BEGIN

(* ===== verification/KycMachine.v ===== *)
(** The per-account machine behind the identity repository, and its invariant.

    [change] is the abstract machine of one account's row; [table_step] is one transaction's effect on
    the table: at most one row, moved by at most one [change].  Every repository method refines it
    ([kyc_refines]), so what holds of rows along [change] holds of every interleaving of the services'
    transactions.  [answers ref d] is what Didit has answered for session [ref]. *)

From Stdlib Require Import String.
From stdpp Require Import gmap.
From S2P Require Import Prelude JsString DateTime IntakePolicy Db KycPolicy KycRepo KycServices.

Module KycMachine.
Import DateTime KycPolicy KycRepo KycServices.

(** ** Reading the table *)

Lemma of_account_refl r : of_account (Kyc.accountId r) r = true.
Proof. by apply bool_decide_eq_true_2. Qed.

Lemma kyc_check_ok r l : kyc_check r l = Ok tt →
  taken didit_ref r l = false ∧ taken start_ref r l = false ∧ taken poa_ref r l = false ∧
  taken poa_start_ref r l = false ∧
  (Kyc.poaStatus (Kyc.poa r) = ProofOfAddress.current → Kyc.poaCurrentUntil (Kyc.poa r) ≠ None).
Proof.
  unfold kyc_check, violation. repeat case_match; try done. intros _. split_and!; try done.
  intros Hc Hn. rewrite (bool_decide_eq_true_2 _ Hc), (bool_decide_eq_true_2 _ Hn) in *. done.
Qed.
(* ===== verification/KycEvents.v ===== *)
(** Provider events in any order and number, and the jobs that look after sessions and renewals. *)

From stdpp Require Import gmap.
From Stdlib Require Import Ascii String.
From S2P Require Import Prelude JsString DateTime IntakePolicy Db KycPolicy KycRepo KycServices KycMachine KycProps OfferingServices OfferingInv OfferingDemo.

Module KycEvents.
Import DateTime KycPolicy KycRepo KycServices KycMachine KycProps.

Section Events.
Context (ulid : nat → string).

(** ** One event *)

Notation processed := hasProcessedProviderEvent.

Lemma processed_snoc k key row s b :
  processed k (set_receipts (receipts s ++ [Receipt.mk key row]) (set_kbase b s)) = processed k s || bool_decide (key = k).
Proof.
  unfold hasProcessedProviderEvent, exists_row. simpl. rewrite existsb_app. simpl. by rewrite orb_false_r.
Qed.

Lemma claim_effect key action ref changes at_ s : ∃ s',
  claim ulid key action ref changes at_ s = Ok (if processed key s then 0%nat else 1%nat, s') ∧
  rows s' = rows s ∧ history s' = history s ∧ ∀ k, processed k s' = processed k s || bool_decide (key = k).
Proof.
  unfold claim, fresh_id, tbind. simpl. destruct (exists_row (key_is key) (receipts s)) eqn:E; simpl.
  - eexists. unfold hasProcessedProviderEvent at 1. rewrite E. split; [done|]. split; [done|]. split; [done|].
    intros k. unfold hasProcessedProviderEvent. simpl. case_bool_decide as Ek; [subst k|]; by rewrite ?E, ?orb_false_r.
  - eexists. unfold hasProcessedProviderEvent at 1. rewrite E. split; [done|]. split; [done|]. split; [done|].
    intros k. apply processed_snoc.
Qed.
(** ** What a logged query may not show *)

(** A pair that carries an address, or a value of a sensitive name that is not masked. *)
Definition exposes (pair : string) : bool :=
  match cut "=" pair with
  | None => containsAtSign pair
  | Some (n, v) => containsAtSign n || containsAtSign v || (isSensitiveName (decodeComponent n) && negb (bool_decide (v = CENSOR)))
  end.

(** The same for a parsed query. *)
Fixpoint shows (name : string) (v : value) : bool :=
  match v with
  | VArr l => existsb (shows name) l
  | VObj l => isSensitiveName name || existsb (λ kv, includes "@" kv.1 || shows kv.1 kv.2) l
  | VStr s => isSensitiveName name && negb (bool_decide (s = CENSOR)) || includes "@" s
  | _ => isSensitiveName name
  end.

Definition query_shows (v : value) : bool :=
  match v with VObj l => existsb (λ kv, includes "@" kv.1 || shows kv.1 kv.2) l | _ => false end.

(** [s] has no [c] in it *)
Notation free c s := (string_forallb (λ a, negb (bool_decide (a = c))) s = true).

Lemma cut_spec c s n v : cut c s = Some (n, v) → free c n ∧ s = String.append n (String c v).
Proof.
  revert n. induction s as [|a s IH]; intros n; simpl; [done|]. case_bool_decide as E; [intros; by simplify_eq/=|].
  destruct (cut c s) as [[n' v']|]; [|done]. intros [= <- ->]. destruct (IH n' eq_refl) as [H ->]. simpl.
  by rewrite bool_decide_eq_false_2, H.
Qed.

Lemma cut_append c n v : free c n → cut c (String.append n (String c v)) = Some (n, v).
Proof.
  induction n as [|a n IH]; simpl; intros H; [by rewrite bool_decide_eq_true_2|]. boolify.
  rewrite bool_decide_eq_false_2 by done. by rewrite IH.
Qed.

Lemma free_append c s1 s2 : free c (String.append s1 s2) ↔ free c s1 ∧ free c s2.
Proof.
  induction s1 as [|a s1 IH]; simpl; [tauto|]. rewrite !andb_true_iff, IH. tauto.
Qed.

END

● WORK TO COMPLETE
Show the lines of the listing above with "VObj".

● COMPLETED EXERCISE
  | VObj l => isSensitiveName name || existsb (λ kv, includes "@" kv.1 || shows kv.1 kv.2) l
  match v with VObj l => existsb (λ kv, includes "@" kv.1 || shows kv.1 kv.2) l | _ => false end.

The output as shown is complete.